TUM Kitchen Data Set

Introduction

The TUM Kitchen Data Set is provided to foster research in the areas of markerless human motion capture, motion segmentation and human activity recognition. It should aid researchers in these fields by providing a comprehensive collection of sensory input data that can be used to try out and to verify their algorithms. It is also meant to serve as a benchmark for comparative studies given the manually annotated “ground truth” labels of the underlying actions. The recorded activities have been selected with the intention to provide realistic and seemingly natural motions, and consist of everyday manipulation activities in a natural kitchen environment.


Description of the Data

The TUM Kitchen Data Set contains observations of several subjects setting a table in different ways. Some perform the activity like a robot would do, transporting the items one-by-one, other subjects behave more natural and grasp as many objects as they can at once. In addition, there are two episodes where the subjects repetitively performed reaching and grasping actions.

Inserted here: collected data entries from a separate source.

(** * RethinkDB: the metablock record and the thread pool life cycle

    A shallow embedding of
    - [src/serializer/log/metablock/metablock_manager.hpp]
      (the CRC-protected metablock record [crc_metablock_t], the cursor
      [head_t], the constants of the ring), and
    - [src/arch/runtime/thread_pool.cc]
      (construction, start-up barrier, signal handlers and shutdown of
      [linux_thread_pool_t]),
    together with the properties the specification states about them. *)

From Stdlib Require Import ZArith List Lia Bool.
From Stdlib Require Import Strings.Byte Strings.String.
From stdpp Require Import base list gmap strings.

Local Open Scope Z_scope.

(** ** Machine integers *)

Module MachineInt.

(** [uint32_t]: arithmetic modulo [2^32]. *)
Definition uint32_wrap (z : Z) : Z := z mod 2 ^ 32.

(** [int] on the platforms the code targets (Linux, x86 and x86-64) is a
    32-bit two's complement integer of four bytes. *)
Definition int_bits : Z := 32.
Definition sizeof_int : nat := 4.
Definition INT_MIN : Z := - 2 ^ 31.
Definition INT_MAX : Z := 2 ^ 31 - 1.

(** Storing a value into an [int] keeps its low 32 bits, read as signed. *)
Definition int_wrap (z : Z) : Z := (z + 2 ^ 31) mod 2 ^ 32 - 2 ^ 31.

Definition in_int (z : Z) : Prop := INT_MIN <= z <= INT_MAX.

Lemma int_wrap_id z : in_int z -> int_wrap z = z.
Proof.
  unfold in_int, INT_MIN, INT_MAX, int_wrap. intros Hz.
  rewrite Z.mod_small; lia.
Qed.

Lemma int_wrap_range z : in_int (int_wrap z).
Proof.
  unfold in_int, INT_MIN, INT_MAX, int_wrap.
  pose proof (Z.mod_pos_bound (z + 2 ^ 31) (2 ^ 32) ltac:(lia)). lia.
Qed.

Lemma uint32_wrap_id z : 0 <= z < 2 ^ 32 -> uint32_wrap z = z.
Proof. intros Hz. unfold uint32_wrap. now rewrite Z.mod_small. Qed.

Definition byte_val (b : byte) : Z := Z.of_N (Byte.to_N b).

Lemma byte_val_range b : 0 <= byte_val b < 256.
Proof.
  unfold byte_val. pose proof (Byte.to_N_bounded b). lia.
Qed.

(** The byte holding the low eight bits of [z]. *)
Definition low_byte (z : Z) : byte :=
  match Byte.of_N (Z.to_N (z mod 256)) with
  | Some b => b
  | None => x00
  end.

Lemma byte_val_low_byte z : byte_val (low_byte z) = z mod 256.
Proof.
  unfold low_byte, byte_val.
  pose proof (Z.mod_pos_bound z 256 ltac:(lia)) as Hm.
  destruct (Byte.of_N (Z.to_N (z mod 256))) as [b|] eqn:E.
  - apply Byte.to_of_N in E. rewrite E. lia.
  - exfalso.
    pose proof (Byte.to_of_N_option_map (Z.to_N (z mod 256))) as Ho.
    rewrite E in Ho. simpl in Ho.
    destruct (N.leb_spec (Z.to_N (z mod 256)) 255); [discriminate | lia].
Qed.

(** Little-endian object representation of an integer on [n] bytes. *)
Fixpoint encode_le (n : nat) (z : Z) : list byte :=
  match n with
  | O => []
  | S n' => low_byte z :: encode_le n' (z / 256)
  end.

Fixpoint decode_le (bs : list byte) : Z :=
  match bs with
  | [] => 0
  | b :: bs' => byte_val b + 256 * decode_le bs'
  end.

Lemma length_encode_le n z : length (encode_le n z) = n.
Proof. revert z. induction n as [|n IH]; intros z; simpl; [|rewrite IH]; reflexivity. Qed.

Lemma decode_encode_le n z :
  decode_le (encode_le n z) = z mod 2 ^ (8 * Z.of_nat n).
Proof.
  revert z. induction n as [|n IH]; intros z.
  - simpl. now rewrite Z.mod_1_r.
  - cbn [encode_le decode_le]. rewrite byte_val_low_byte, IH.
    replace (8 * Z.of_nat (S n)) with (8 + 8 * Z.of_nat n) by lia.
    rewrite Z.pow_add_r by lia. change (2 ^ 8) with 256.
    rewrite Z.rem_mul_r by lia. reflexivity.
Qed.

End MachineInt.

(** ** [boost::crc_optimal]

    [crc_metablock_t::crc] instantiates the Boost CRC template
    [crc_optimal<Bits, TruncPoly, InitRem, FinalXor, ReflectIn, ReflectRem>].
    Boost is not part of the repository; the template is embedded by the
    parametrised model its documentation gives for these six parameters:
    the register starts at [InitRem]; every input byte is bit-reversed when
    [ReflectIn] holds, enters at the top of the register and is followed by
    eight shifts, each reducing by [TruncPoly] when a one leaves the
    register; [checksum] bit-reverses the register when [ReflectRem] holds
    and combines it with [FinalXor]. *)

Module Crc.
Import MachineInt.

Record crc_params := {
  Bits : Z;
  TruncPoly : Z;
  InitRem : Z;
  FinalXor : Z;
  ReflectIn : bool;
  ReflectRem : bool
}.

(** Reversal of the low [n] bits of [x]. *)
Fixpoint reflect (n : nat) (x : Z) : Z :=
  match n with
  | O => 0
  | S n' => Z.lor (Z.shiftl (Z.land x 1) (Z.of_nat n')) (reflect n' (Z.shiftr x 1))
  end.

Section Model.
Variable P : crc_params.

Definition shift_bit (rem : Z) : Z :=
  let shifted := Z.land (Z.shiftl rem 1) (Z.ones (Bits P)) in
  if Z.testbit rem (Bits P - 1) then Z.lxor shifted (TruncPoly P) else shifted.

Definition process_byte (rem : Z) (b : byte) : Z :=
  let v := if ReflectIn P then reflect 8 (byte_val b) else byte_val b in
  Nat.iter 8 shift_bit (Z.lxor rem (Z.shiftl v (Bits P - 8))).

Applications of the data are mainly in the areas of human motion tracking, motion segmentation, and activity recognition.

To provide sufficient information for recognizing and characterizing the observed activities, we recorded the following multi-modal sensor data:

  • Video data from four fixed, overhead cameras (384×288 pixels RGB color or 780×582 pixels raw Bayer pattern, at 25Hz)
  • Motion capture data (*.bvh file format) extracted from the videos using our markerless full-body MeMoMan tracker
  • RFID tag readings from three fixed readers embedded in the environment (sample rate 2Hz)
  • Magnetic (reed) sensors detecting when a door or drawer is opened. (sample rate 10Hz)
  • Action labels (the data is labeled separately for the left hand, the right hand, and the trunk of the person)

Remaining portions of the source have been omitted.